Never mind that it paid the rent and I was really too chicken to get a job actually doing design or some related thing, so I just looked down on that job with all the arrogance and disdain I could muster. I was of a higher, more creative mind, not to be tamed by the mundane tasks of office administration. I made my best effort not to conform. To not be assimilated by the borg. Needless to say, I didn't really make a great impression there.
(little did I know how many mundane, mindless jobs lay ahead of me, still too chicken to make any real effort in the 'art world'...fear of failure, that's another post for another day)
Ok, so back to the present. I have been invited to join a book club. Which is cool. The cool kids (well, other moms with kids) invited me to join them. And I love to read, and I'd love to talk about books with interesting grown ups. I may be able to save some of my brain after all.

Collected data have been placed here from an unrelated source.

(* ===== verification/ContentStore.v ===== *)
(** * Blob storage under an environment, and blobs encrypted as a whole

    What the content manager of [repo/content] runs on: a blob storage whose
    calls may fail or lose their answer, a clock, a source of random bytes, the
    crypter of the repository's format; [internal/blobcrypto] and the
    [EncryptionManager] of [repo/content/indexblob].

    Everything the code does not determine is drawn from an environment, one
    turn per effect.  The world keeps a history beside the blobs, which no code
    reads: the byte strings hashed for a name, the pack identifiers drawn and the
    indexes combined in memory, so that a theorem can assume of a run that no
    identifier was drawn twice, nothing collided and no index was too large. *)

From S2P Require Import Prelude GoStrings GoText GoTime Db IndexID IndexTable IndexV1 IndexV2 IndexBuild Gather PackFormat.
From Stdlib Require Import Ascii.
Open Scope go_scope.

Inductive content_error :=
| ErrContentNotFound
| ErrBlobNotFound
| ErrStorage
| ErrRandomSource
| ErrParameters
| ErrEncryption
| ErrDecryption
| ErrBlobID
| ErrIndexData (e : index_error)
| ErrPackData (e : pack_error)
| ErrPrefix
| ErrHash
| ErrCompressionNotEnabled
| ErrUnsupportedCompressor
| ErrCompressing
| ErrDecompressing
| ErrKeyID
| ErrNotCached
| ErrTooManyRetries
| ErrClockSkewed
| ErrPanic.

(** ** Code with state and errors

    An error keeps what was done before it. *)
Definition M (S A : Type) : Type := S -> result content_error A * S.

Definition ret {S A} (a : A) : M S A := fun s => (Ok a, s).
Definition fail {S A} (e : content_error) : M S A := fun s => (Err e, s).

Definition bind {S A B} (c : M S A) (k : A -> M S B) : M S B := fun s =>
  match c s with (Ok a, s) => k a s | (Err e, s) => (Err e, s) end.

(** The error of a call as a value. *)
Definition attempt {S A} (c : M S A) : M S (result content_error A) := fun s => let '(r, s) := c s in (Ok r, s).

Definition of_result {S A} (r : result content_error A) : M S A := fun s => (r, s).
Definition gets {S A} (f : S -> A) : M S A := fun s => (Ok (f s), s).
Definition modify {S} (f : S -> S) : M S unit := fun s => (Ok tt, f s).
Definition when {S} (b : bool) (c : M S unit) : M S unit := if b then c else ret tt.

Notation "'let*' x ':=' c 'in' k" := (bind c (fun x => k)) (at level 200, x binder, c at level 100, k at level 200) : go_scope.
Notation "c ;;* k" := (bind c (fun _ => k)) (at level 100, k at level 200, right associativity) : go_scope.

Fixpoint for_each {S A} (l : list A) (body : A -> M S unit) : M S unit :=
  match l with [] => ret tt | x :: l => body x ;;* for_each l body end.

Fixpoint collect {S A B} (l : list A) (body : A -> M S B) : M S (list B) :=
  match l with [] => ret [] | x :: l => let* y := body x in let* ys := collect l body in ret (y :: ys) end.

(** ** The environment *)

Record turn := mkTurn {
  tn_now : Z;                   (* the clock, and the server's *)
  tn_write : fate;              (* what becomes of a write or a deletion *)
  tn_read : bool;               (* a read or a listing succeeds *)
  tn_params : bool;             (* the format's parameters can be had *)
  tn_rand : option (nat -> Z);  (* crypto/rand, byte by byte *)
  tn_swap : bool                (* the order in which a map is iterated *)
}.

Class Environment := turn_at : nat -> turn.

Record blob := mkBlob { bl_data : list Z; bl_time : Z }.

Record Metadata := mkMetadata { md_BlobID : string; md_Length : Z; md_Timestamp : Z }.

(** All but the blobs and the number of the next turn is history. *)
Record world := mkWorld {
  w_blobs : gmap string blob;
  w_tick : nat;
  w_hashed : list (list Z);
  w_drawn : list (list Z);
  w_combined : list (list Z)
}.

Definition set_blobs (w : world) (b : gmap string blob) : world := mkWorld b (w_tick w) (w_hashed w) (w_drawn w) (w_combined w).

Section Storage.
Context `{Environment}.

Definition next_turn : M world turn := fun w =>
  (Ok (turn_at (w_tick w)), mkWorld (w_blobs w) (S (w_tick w)) (w_hashed w) (w_drawn w) (w_combined w)).

Definition timeNow : M world Z := let* t := next_turn in ret (tn_now t).

(** [n] bytes of [crypto/rand]. *)
Definition random_bytes (f : nat -> Z) (n : nat) : list Z := (fun i => byte (f i)) <$> seq 0 n.

Definition cryptorand (n : nat) : M world (list Z) :=
  let* t := next_turn in
  match tn_rand t with Some f => ret (random_bytes f n) | None => fail ErrRandomSource end.

(** The storage interface, [blob.Storage]: a blob is written as a whole or not
    at all, and what was written is read. *)
Definition PutBlob (id : string) (data : list Z) : M world Z :=
  let* t := next_turn in
  fun w => execute ErrStorage (tn_write t) (fun w => (Ok (tn_now t), set_blobs w (<[id := mkBlob data (tn_now t)]> (w_blobs w)))) w.

Definition DeleteBlob (id : string) : M world unit :=
  let* t := next_turn in
  fun w => execute ErrStorage (tn_write t)
    (fun w => match w_blobs w !! id with
              | Some _ => (Ok tt, set_blobs w (delete id (w_blobs w)))
              | None => (Err ErrBlobNotFound, w)
              end) w.

Definition GetBlob (id : string) (offset length : Z) : M world (list Z) :=
  let* t := next_turn in
  if negb (tn_read t) then fail ErrStorage
  else let* blobs := gets w_blobs in
       match blobs !! id with
       | None => fail ErrBlobNotFound
       | Some b => match get_range (bl_data b) offset length with Some d => ret d | None => fail ErrStorage end
       end.

(** [blob.ListAllBlobs] *)
Definition ListAllBlobs (prefix : string) : M world (list Metadata) :=
  let* t := next_turn in
  if negb (tn_read t) then fail ErrStorage
  else let* blobs := gets w_blobs in
       ret ((fun e => mkMetadata e.1 (slen (bl_data e.2)) (bl_time e.2))
              <$> filter (fun e => HasPrefix e.1 prefix = true) (map_to_list blobs)).

(** [blob.PutBlobAndGetMetadata] *)
Definition PutBlobAndGetMetadata (id : string) (data : list Z) : M world Metadata :=
  let* modTime := PutBlob id data in ret (mkMetadata id (slen data) modTime).

(** ** Hashing and encryption *)

Context `{Crypter}.

(** [hashData] *)
Definition hashData (data : list Z) : M world (list Z) := fun w =>
  (Ok (HashFunc data), mkWorld (w_blobs w) (w_tick w) (data :: w_hashed w) (w_drawn w) (w_combined w)).

(** [Encryptor().Encrypt], with a nonce of its own. *)
Definition encrypt (data iv : list Z) : M world (list Z) :=
  let* nonce := cryptorand 12 in
  match Encrypt nonce data iv with Some e => ret e | None => fail ErrEncryption end.

(** [blobcrypto.getIndexBlobIV]: the 32 characters before the first dash. *)
Definition getIndexBlobIV (s : string) : result content_error (list Z) :=
  let s := fst (fst (Cut s "-"%char)) in
  if len s <? 32 then Err ErrBlobID
  else match hex_decode (sdrop (String.length s - 32) s) with Some v => Ok v | None => Err ErrBlobID end.

(** [blobcrypto.Encrypt] *)
Definition blob_Encrypt (payload : list Z) (prefix suffix : string) : M world (string * list Z) :=
  let* hash := hashData payload in
  let id := (prefix ++ hex_encode hash)%string in
  let id := if String.eqb suffix "" then id else (id ++ "-" ++ suffix)%string in
  let* iv := of_result (getIndexBlobIV id) in
  let* e := encrypt payload iv in
  ret (id, e).

(** [blobcrypto.Decrypt] *)
Definition blob_Decrypt (payload : list Z) (id : string) : result content_error (list Z) :=
  let! iv := getIndexBlobIV id in
  match Decrypt payload iv with Some d => Ok d | None => Err ErrDecryption end.

(** [EncryptionManager], without a cache. *)
Definition GetEncryptedBlob (id : string) : M world (list Z) :=
  let* payload := GetBlob id 0 (-1) in
  of_result (blob_Decrypt payload id).

Definition EncryptAndWriteBlob (data : list Z) (prefix suffix : string) : M world Metadata :=
  let* p := blob_Encrypt data prefix suffix in
  PutBlobAndGetMetadata p.1 p.2.
End Storage.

But then an evil thought creeps in.
I am a stay at home mom. I drive a mini van. We go on playdates. I am the disheveled woman at the grocery store with the noisy kids falling out of the shopping cart and making a fuss the entire time. And now I'm in a mom's book club. (which I actually think is cool)
But am I becoming more of a cliche?
What's next? Cut my hair and wear pajama pants to the mall??
Sadly I'm already way less chic than a lot of the mall moms.
It makes me want to do something rebellious.